Exercise: From the line that contains "Lemma GetRoute_served_witness : ∃" through the line that contains "[|by vm_compute in Hr].", output every line of the listing below exactly and leave out all the rest.
________________
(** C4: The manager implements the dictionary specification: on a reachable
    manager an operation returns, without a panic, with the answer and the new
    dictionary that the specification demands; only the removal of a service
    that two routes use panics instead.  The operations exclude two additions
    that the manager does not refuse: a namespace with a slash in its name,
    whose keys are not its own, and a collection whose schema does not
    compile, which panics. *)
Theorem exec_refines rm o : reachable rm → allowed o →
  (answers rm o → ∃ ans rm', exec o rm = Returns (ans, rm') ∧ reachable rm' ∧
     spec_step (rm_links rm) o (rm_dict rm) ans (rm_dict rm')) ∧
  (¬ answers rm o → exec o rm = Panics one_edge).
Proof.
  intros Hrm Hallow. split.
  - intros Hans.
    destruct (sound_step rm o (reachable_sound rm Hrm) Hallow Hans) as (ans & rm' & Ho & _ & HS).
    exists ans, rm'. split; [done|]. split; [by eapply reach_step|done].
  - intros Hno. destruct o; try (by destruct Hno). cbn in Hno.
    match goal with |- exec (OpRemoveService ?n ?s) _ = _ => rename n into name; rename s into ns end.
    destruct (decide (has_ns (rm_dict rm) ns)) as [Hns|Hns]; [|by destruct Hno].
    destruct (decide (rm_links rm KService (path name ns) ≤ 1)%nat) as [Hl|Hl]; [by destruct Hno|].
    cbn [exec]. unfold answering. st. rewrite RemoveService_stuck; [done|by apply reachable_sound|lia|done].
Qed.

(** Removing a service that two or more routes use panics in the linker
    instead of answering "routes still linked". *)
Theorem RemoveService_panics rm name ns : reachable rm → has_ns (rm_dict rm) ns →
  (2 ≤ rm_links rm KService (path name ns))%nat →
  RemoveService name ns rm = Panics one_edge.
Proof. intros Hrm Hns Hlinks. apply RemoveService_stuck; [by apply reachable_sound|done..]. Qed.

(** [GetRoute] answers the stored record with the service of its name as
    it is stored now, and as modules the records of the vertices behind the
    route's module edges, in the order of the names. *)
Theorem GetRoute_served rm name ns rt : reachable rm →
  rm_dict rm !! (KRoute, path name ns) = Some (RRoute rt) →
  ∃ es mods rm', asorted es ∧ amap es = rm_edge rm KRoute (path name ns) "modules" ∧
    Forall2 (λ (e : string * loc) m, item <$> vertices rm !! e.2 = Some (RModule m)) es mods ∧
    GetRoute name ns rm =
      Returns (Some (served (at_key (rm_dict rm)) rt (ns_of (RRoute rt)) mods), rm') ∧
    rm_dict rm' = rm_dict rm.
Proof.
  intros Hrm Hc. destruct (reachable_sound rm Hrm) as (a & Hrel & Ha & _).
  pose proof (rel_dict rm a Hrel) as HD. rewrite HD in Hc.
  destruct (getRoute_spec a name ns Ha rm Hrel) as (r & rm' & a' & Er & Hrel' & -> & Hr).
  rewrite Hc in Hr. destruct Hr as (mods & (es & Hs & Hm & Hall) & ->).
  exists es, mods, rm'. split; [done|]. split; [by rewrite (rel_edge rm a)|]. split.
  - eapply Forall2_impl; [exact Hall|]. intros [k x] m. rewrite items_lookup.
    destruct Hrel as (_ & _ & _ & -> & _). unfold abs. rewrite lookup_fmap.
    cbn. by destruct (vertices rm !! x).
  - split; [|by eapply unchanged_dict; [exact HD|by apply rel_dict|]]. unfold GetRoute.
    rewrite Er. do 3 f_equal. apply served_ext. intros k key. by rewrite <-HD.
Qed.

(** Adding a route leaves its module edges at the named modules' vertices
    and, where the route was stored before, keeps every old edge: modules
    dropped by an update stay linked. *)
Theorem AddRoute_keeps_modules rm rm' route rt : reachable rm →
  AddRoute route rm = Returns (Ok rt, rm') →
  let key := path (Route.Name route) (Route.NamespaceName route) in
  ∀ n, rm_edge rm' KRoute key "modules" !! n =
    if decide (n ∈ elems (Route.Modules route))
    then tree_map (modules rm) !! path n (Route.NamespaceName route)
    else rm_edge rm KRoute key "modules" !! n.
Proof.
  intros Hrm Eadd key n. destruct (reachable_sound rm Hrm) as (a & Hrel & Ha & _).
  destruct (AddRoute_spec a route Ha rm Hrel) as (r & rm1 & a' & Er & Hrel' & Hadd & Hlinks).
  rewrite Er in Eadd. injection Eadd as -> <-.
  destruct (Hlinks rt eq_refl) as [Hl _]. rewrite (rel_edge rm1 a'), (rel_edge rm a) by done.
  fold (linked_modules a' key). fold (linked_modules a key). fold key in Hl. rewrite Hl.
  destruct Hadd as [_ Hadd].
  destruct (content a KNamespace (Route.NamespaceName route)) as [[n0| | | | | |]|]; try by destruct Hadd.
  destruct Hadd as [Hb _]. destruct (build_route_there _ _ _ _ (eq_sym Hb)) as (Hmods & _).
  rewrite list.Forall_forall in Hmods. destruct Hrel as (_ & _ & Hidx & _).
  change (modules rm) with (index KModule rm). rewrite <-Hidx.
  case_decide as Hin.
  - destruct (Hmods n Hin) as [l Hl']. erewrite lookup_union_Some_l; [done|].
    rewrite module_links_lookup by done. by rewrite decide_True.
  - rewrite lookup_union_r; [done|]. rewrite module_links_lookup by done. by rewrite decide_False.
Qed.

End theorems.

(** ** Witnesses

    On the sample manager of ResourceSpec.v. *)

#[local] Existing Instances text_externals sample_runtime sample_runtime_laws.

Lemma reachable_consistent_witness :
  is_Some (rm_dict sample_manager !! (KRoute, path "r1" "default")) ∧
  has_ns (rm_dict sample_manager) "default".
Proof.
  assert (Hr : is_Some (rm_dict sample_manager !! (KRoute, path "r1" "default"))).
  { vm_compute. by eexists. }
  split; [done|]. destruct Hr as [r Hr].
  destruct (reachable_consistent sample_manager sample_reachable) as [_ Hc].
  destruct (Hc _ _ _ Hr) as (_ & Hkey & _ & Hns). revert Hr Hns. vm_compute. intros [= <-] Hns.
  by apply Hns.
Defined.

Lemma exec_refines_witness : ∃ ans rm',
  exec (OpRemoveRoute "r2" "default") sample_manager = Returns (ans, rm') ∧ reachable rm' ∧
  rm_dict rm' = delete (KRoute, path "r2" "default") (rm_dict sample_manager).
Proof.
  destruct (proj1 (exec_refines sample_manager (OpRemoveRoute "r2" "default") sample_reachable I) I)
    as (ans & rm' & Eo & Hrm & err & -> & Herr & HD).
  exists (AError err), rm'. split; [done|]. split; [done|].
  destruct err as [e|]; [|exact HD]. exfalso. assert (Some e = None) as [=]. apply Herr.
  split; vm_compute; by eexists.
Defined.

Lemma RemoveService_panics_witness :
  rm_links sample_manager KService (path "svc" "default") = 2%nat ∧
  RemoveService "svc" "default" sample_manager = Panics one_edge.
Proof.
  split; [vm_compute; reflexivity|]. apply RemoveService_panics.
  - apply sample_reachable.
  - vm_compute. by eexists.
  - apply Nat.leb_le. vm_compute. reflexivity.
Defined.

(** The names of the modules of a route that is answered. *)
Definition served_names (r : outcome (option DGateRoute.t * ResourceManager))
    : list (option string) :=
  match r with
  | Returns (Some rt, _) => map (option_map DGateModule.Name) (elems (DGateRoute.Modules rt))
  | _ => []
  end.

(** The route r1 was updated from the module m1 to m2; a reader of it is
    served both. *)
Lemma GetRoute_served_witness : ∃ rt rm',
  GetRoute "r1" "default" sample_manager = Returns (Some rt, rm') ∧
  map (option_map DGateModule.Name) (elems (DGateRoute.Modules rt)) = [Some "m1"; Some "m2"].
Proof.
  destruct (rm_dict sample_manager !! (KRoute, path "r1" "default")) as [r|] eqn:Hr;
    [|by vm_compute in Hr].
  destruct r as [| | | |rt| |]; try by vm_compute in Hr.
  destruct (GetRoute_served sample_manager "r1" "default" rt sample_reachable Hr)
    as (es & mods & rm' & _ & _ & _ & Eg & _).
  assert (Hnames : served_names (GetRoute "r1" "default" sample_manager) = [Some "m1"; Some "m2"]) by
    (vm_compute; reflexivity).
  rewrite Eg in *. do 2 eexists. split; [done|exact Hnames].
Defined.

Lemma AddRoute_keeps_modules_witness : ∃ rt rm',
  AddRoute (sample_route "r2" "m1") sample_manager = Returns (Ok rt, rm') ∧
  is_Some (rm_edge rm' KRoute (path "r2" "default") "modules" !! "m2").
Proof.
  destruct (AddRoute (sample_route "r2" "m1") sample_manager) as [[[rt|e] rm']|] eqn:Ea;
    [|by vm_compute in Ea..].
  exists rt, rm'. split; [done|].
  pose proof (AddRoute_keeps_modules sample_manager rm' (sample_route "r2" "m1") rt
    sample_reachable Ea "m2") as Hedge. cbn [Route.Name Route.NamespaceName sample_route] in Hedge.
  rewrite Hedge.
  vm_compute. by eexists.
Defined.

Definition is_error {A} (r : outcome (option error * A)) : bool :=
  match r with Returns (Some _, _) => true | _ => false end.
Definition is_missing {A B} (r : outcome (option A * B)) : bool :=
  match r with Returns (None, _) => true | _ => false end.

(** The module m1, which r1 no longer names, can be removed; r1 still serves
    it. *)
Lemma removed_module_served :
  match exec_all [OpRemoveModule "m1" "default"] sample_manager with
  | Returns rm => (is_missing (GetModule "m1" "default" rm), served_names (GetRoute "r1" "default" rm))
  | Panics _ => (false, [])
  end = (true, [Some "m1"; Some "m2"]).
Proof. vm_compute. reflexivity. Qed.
________________
Answer for this exercise:
Lemma GetRoute_served_witness : ∃ rt rm',
  GetRoute "r1" "default" sample_manager = Returns (Some rt, rm') ∧
  map (option_map DGateModule.Name) (elems (DGateRoute.Modules rt)) = [Some "m1"; Some "m2"].
Proof.
  destruct (rm_dict sample_manager !! (KRoute, path "r1" "default")) as [r|] eqn:Hr;
    [|by vm_compute in Hr].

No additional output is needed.